### Task statement
Will you return, word for word, only the lines from the top of the data below down to and including the one with "ctx fill c El"?

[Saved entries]
__________

(** ** Every step *)

Lemma step_sound w ev w' A : sound w A -> step w ev w' -> a_shows ev A /\ sound w' (a_apply ev A).
Proof.
  intros Sd Hst. pose proof (so_static _ _ _ _ Sd) as S. pose proof (st_cache _ S) as I. pose proof (st_worker _ S) as Ok. unfold worker_ok in Ok.
  destruct Hst as [w d b k ctx bytes c Hk Hb Hu Hf Hr | w d b k Hk Hb Hu Hf | w d first n k ctx r c Hk Hn Hrun Hc Hr | w l1 x l2 k io El Hio Hk Hrd
    | w l1 x l2 ctx fill c El Hio Hp | w l1 x l2 ctx io e c El Hio Hp
    | w d b off buf k ctx c Hk Hb Hpt Hf Hw | w d b off buf k ctx c Hk Hf Hw | w d b off buf k ctx c Hk Hb Hpt Hf Hw
    | w l1 x l2 k p bytes stored low El Hio Hk Hp Hd H1 H2 | w l1 x l2 ctx io k c El Hio Hk Hp | w l1 x l2 ctx io e c El Hio Hp
    | w d b k ctx c Hk Hb Hv Hrdy Hf Hz | w d b k ctx c Hk Hf Hz
    | w d first last k ctx tmpl keys c Hk Hrdy Hr Hl Hn Hf Ht Hd | w l1 x l2 k r f El Hio Hk Hd | w l1 x l2 k El Hio Hk | w l1 x l2 e El Hio
    | w d first last k r f Hk Hrdy Hm Hr Hl Hn Hf Hne Hw | w d k n Hk Hm Hn | w d k n Hk Hm Hn
    | w d k f Hk Hq | w d k f Hk Hq | w e
    | w d zero batch c Hw Hs | w d batch retry k r f Hw He Hk Hio | w d batch retry e Hw He | w d batch Hw
    | w d batch cohort c Hw He Hr | w d batch e Hw He | w d batch cohort k r f Hw Hne He Hk Hio | w d batch cohort e Hw Hne He
    | w d batch part cohort Hw He | w d batch part cohort e Hw He | w d batch Hw
    | w d batch others e Hw | w d batch others k f Hw Hk Hc | w d k c Hd Ha H1 H2 H3 H4 | w d Hd Hl Hw Hdc Ha | w c Hc].
  - (* read hit *)
    destruct (read_hit (owned w) ctx (d, b) (w_cache w) bytes c I Hr) as (Hck & I' & (_ & _ & _ & Ca & Ce) & Hpg & p & Hp & -> & Hs).
    split; [|apply sound_cache; try done; [by rewrite Ce|left; by rewrite Hpg]].
    intros b' bytes' [= -> ->]%list_elem_of_singleton. apply (cell_shown k b p); [done| |done]. rewrite <-Hp. fold (page_at w d b).
    apply (he_cell _ _ _ _ _ (bs_healthy _ _ _ _ _ _ _ (so_block _ _ _ _ Sd d k b Hk Hb) (checked _ _ Hck))). intros x. exact (free_no_discard w d b x Hf).
  - (* read lower *)
    split; [|done]. intros b' bytes' [= -> ->]%list_elem_of_singleton. by apply (bs_lower _ _ _ _ _ _ _ (so_block _ _ _ _ Sd d k b Hk Hb)).
  - split; [done|]. by apply (load_sound _ _ w d first n k ctx r c).
  - split; [done|]. by apply (load_io_sound _ _ w l1 x l2 k io).
  - destruct (load_ok_sound base template base_page template_page w l1 x l2 ctx fill c A Sd El Hio Hp) as [Sd' Hshow]. split; [|done].
    intros b bytes (b' & [= -> ->] & Hb)%list_elem_of_fmap. apply Hshow. split; [done|]. by apply blocks_of_elem.
  - split; [done|]. by apply (load_err_sound _ _ w l1 x l2 ctx io e c).
  - split; [done|]. by apply (write_now_sound _ _ w d b off buf k ctx c).
  - split; [done|]. rewrite (write_admit_retry _ _ _ _ _ _ _ Hw). apply sound_cache; try done; [by apply kick_inv|by left].
  - split; [done|]. by apply (write_start_sound _ _ w d b off buf k ctx c).
  - split; [done|]. by apply (write_io_sound base template base_page template_page w l1 x l2 k p bytes stored low).
  - split; [done|]. by apply (write_ok_sound _ _ w l1 x l2 ctx io k c).
  - split; [done|]. by apply (write_err_sound _ _ w l1 x l2 ctx io e c).
  - split; [done|]. by apply (zero_sound _ _ w d b k ctx c).
  - split; [done|]. rewrite (stageZero_retry _ _ _ _ Hz). apply sound_cache; try done; [by apply kick_inv|by left].
  - split; [done|]. by apply (discard_start_sound _ _ w d first last k ctx tmpl keys c).
  - split; [done|]. by apply (discard_io_sound base template base_page template_page w l1 x l2 k r f).
  - split; [by destruct (dc_template x)|]. by apply discard_ok_sound.
  - split; [done|]. by apply discard_err_sound.
  - split; [done|]. by apply material_sound.
  - split; [done|]. by apply (material_next_sound w d k n).
  - split; [done|]. by apply (material_done_sound w d k n).
  - split; [done|]. destruct (st_disk _ S d k Hk) as [Hok _]. destruct (df_quiet_ok _ _ Hok Hq) as (Hok' & Hbl & Hkept). by apply (sound_file _ _ w d k).
  - split; [done|]. destruct (st_disk _ S d k Hk) as [Hok _]. destruct (df_quiet_ok _ _ Hok Hq) as (Hok' & Hbl & Hkept). by apply (sound_file _ _ w d k).
  - split; [done|]. destruct (fail_err e (w_cache w)) as [He Hp]. apply sound_cache; try done; [by apply fail_inv|unfold failLocked; by destruct (ca_err (w_cache w))|left; by rewrite Hp].
  - split; [done|]. by apply (select_sound w d zero batch c).
  - split; [done|]. by apply batch_io_sound.
  - split; [done|]. rewrite Hw in Ok. destruct Ok as (Ha & Hd & Hfit). apply worker_failed_sound; [done|rewrite Hw; by rewrite app_nil_r|done|done|rewrite app_nil_r; by apply (fits_disk w)].
  - split; [done|]. by apply (batch_end_sound w d).
  - split; [done|]. by apply (repair_sound w d).
  - split; [done|]. rewrite Hw in Ok. destruct Ok as (Ha & Hd & Hfit). apply worker_failed_sound; [done|rewrite Hw; by rewrite app_nil_r|done|done|rewrite app_nil_r; by apply (fits_disk w)].
  - split; [done|]. by apply repair_io_sound.
  - split; [done|]. rewrite Hw in Ok. destruct Ok as (Ha & Hd & Hfit & Hu). apply worker_failed_sound; [done|by rewrite Hw|done|done|].
    intros x [Hx|Hx]%elem_of_app; [by apply (fits_disk w d batch)|by apply Hu].
  - split; [done|]. by apply (repair_end_sound w d).
  - split; [done|]. rewrite Hw in Ok. destruct Ok as (Ha & Hd & Hfit & Hu & Hu'). apply worker_failed_sound; [done|by rewrite Hw|done|done|].
    intros x [Hx|[Hx|Hx]%elem_of_app]%elem_of_app; [by apply (fits_disk w d batch)|by apply Hu|by apply Hu'].
  - split; [done|]. rewrite Hw in Ok. destruct Ok as (Ha & Hd & Hfit & _). apply (worker_move_sound w _ A Sd); try done; [rewrite Hw; simpl; by rewrite app_nil_r|simpl; set_solver].
  - split; [done|]. by apply (worker_fail_sound w d).
  - split; [done|]. by apply cleanup_sound.
  - split; [done|]. by apply attach_sound.
  - split; [done|]. by apply detach_sound.
  - split; [done|]. by apply close_sound.
Qed.
End Run.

__________

### Result of this task
(** ** Every step *)

Lemma step_sound w ev w' A : sound w A -> step w ev w' -> a_shows ev A /\ sound w' (a_apply ev A).
Proof.
  intros Sd Hst. pose proof (so_static _ _ _ _ Sd) as S. pose proof (st_cache _ S) as I. pose proof (st_worker _ S) as Ok. unfold worker_ok in Ok.
  destruct Hst as [w d b k ctx bytes c Hk Hb Hu Hf Hr | w d b k Hk Hb Hu Hf | w d first n k ctx r c Hk Hn Hrun Hc Hr | w l1 x l2 k io El Hio Hk Hrd
    | w l1 x l2 ctx fill c El Hio Hp | w l1 x l2 ctx io e c El Hio Hp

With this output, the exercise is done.